■ **Directions**: Using the listing below, copy exactly the lines from the one containing "(at level 60, r" to the one containing "Raise (AttributeError x)", both lines included, and no others.

■ **Dataset**:
»»

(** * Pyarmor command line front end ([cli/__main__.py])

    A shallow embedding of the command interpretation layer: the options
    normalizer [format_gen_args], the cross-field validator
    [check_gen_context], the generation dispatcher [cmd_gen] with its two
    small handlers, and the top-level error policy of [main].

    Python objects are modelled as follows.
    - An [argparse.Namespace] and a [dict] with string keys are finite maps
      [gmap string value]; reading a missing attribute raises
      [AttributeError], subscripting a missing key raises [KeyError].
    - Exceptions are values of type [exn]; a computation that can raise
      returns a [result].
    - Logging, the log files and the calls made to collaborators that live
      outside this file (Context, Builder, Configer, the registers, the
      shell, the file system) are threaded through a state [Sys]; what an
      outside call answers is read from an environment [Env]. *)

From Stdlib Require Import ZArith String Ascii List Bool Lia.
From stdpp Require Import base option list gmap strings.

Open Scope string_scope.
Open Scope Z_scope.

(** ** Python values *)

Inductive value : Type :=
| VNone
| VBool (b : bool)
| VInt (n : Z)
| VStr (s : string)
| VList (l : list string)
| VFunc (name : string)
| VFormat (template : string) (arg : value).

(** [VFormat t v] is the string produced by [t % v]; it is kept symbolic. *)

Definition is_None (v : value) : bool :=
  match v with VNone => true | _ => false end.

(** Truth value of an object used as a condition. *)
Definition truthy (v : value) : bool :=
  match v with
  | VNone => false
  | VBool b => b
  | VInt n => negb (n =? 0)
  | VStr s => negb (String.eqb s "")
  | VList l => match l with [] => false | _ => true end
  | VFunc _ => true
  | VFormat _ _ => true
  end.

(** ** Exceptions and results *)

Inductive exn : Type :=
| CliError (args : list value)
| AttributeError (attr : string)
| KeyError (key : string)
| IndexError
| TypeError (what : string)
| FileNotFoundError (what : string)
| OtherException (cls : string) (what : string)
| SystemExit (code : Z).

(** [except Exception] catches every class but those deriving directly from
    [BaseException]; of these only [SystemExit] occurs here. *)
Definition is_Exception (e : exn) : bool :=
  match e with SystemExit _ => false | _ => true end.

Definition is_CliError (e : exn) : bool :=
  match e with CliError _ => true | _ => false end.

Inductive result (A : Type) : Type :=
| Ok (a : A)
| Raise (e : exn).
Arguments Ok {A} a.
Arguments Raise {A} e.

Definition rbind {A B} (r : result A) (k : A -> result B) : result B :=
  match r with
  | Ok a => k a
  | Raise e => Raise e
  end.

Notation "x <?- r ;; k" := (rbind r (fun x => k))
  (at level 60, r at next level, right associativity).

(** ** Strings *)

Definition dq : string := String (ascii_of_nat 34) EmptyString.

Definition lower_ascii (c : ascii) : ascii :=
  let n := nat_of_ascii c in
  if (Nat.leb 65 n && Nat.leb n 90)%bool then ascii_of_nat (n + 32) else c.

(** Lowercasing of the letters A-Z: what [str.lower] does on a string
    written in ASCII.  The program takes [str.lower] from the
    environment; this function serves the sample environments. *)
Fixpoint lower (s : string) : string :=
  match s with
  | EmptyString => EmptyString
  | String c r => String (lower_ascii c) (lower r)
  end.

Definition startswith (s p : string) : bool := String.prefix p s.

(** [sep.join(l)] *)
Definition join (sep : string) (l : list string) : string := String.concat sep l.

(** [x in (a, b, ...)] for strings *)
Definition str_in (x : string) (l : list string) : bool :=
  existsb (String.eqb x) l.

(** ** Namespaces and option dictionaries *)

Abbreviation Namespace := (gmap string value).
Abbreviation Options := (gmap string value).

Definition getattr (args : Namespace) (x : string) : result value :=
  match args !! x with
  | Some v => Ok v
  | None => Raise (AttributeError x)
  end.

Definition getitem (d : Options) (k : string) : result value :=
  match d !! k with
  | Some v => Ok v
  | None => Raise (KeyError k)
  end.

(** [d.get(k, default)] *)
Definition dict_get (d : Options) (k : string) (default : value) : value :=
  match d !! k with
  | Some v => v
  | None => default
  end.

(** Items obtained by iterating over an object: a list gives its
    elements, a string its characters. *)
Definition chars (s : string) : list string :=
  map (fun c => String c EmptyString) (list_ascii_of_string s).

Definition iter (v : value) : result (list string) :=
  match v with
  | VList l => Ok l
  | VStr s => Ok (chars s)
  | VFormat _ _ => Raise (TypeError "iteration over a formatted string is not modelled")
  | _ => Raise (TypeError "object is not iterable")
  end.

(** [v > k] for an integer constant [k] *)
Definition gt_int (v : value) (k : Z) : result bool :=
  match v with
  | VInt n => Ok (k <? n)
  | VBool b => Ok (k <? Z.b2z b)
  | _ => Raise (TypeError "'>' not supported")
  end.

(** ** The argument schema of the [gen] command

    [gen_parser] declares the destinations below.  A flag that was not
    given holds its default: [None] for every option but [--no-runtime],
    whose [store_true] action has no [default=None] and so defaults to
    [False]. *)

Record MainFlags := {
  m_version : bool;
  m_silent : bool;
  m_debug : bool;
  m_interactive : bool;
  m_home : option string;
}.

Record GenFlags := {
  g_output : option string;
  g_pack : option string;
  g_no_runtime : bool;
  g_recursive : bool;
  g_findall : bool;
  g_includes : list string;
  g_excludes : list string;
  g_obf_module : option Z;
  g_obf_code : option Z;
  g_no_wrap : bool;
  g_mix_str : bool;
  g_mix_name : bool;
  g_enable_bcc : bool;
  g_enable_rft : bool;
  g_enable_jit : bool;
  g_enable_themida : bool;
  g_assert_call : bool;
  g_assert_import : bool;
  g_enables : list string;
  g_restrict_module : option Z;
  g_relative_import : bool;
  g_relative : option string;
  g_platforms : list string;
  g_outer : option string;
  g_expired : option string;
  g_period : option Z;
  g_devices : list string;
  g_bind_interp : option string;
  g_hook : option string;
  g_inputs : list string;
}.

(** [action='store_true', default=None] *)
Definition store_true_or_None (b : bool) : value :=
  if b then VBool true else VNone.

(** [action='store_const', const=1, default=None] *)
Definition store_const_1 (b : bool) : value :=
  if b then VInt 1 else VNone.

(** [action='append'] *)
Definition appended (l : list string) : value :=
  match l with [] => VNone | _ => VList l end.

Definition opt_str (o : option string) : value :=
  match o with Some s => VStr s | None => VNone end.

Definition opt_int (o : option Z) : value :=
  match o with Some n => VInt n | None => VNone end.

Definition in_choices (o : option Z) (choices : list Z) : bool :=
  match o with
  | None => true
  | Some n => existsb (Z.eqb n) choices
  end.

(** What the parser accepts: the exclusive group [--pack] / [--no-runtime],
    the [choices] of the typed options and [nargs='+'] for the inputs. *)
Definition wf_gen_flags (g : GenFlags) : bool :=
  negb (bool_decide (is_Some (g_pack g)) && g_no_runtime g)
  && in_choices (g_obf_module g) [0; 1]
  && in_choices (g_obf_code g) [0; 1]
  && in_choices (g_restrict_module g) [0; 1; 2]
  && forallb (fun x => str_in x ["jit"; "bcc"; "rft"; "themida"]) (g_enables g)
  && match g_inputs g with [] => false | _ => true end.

««

■ **Solution**:
  (at level 60, r at next level, right associativity).

(** ** Strings *)

Definition dq : string := String (ascii_of_nat 34) EmptyString.

Definition lower_ascii (c : ascii) : ascii :=
  let n := nat_of_ascii c in
  if (Nat.leb 65 n && Nat.leb n 90)%bool then ascii_of_nat (n + 32) else c.

(** Lowercasing of the letters A-Z: what [str.lower] does on a string
    written in ASCII.  The program takes [str.lower] from the
    environment; this function serves the sample environments. *)
Fixpoint lower (s : string) : string :=
  match s with
  | EmptyString => EmptyString
  | String c r => String (lower_ascii c) (lower r)
  end.

Definition startswith (s p : string) : bool := String.prefix p s.

(** [sep.join(l)] *)
Definition join (sep : string) (l : list string) : string := String.concat sep l.

(** [x in (a, b, ...)] for strings *)
Definition str_in (x : string) (l : list string) : bool :=
  existsb (String.eqb x) l.

(** ** Namespaces and option dictionaries *)

Abbreviation Namespace := (gmap string value).
Abbreviation Options := (gmap string value).

Definition getattr (args : Namespace) (x : string) : result value :=
  match args !! x with
  | Some v => Ok v
  | None => Raise (AttributeError x)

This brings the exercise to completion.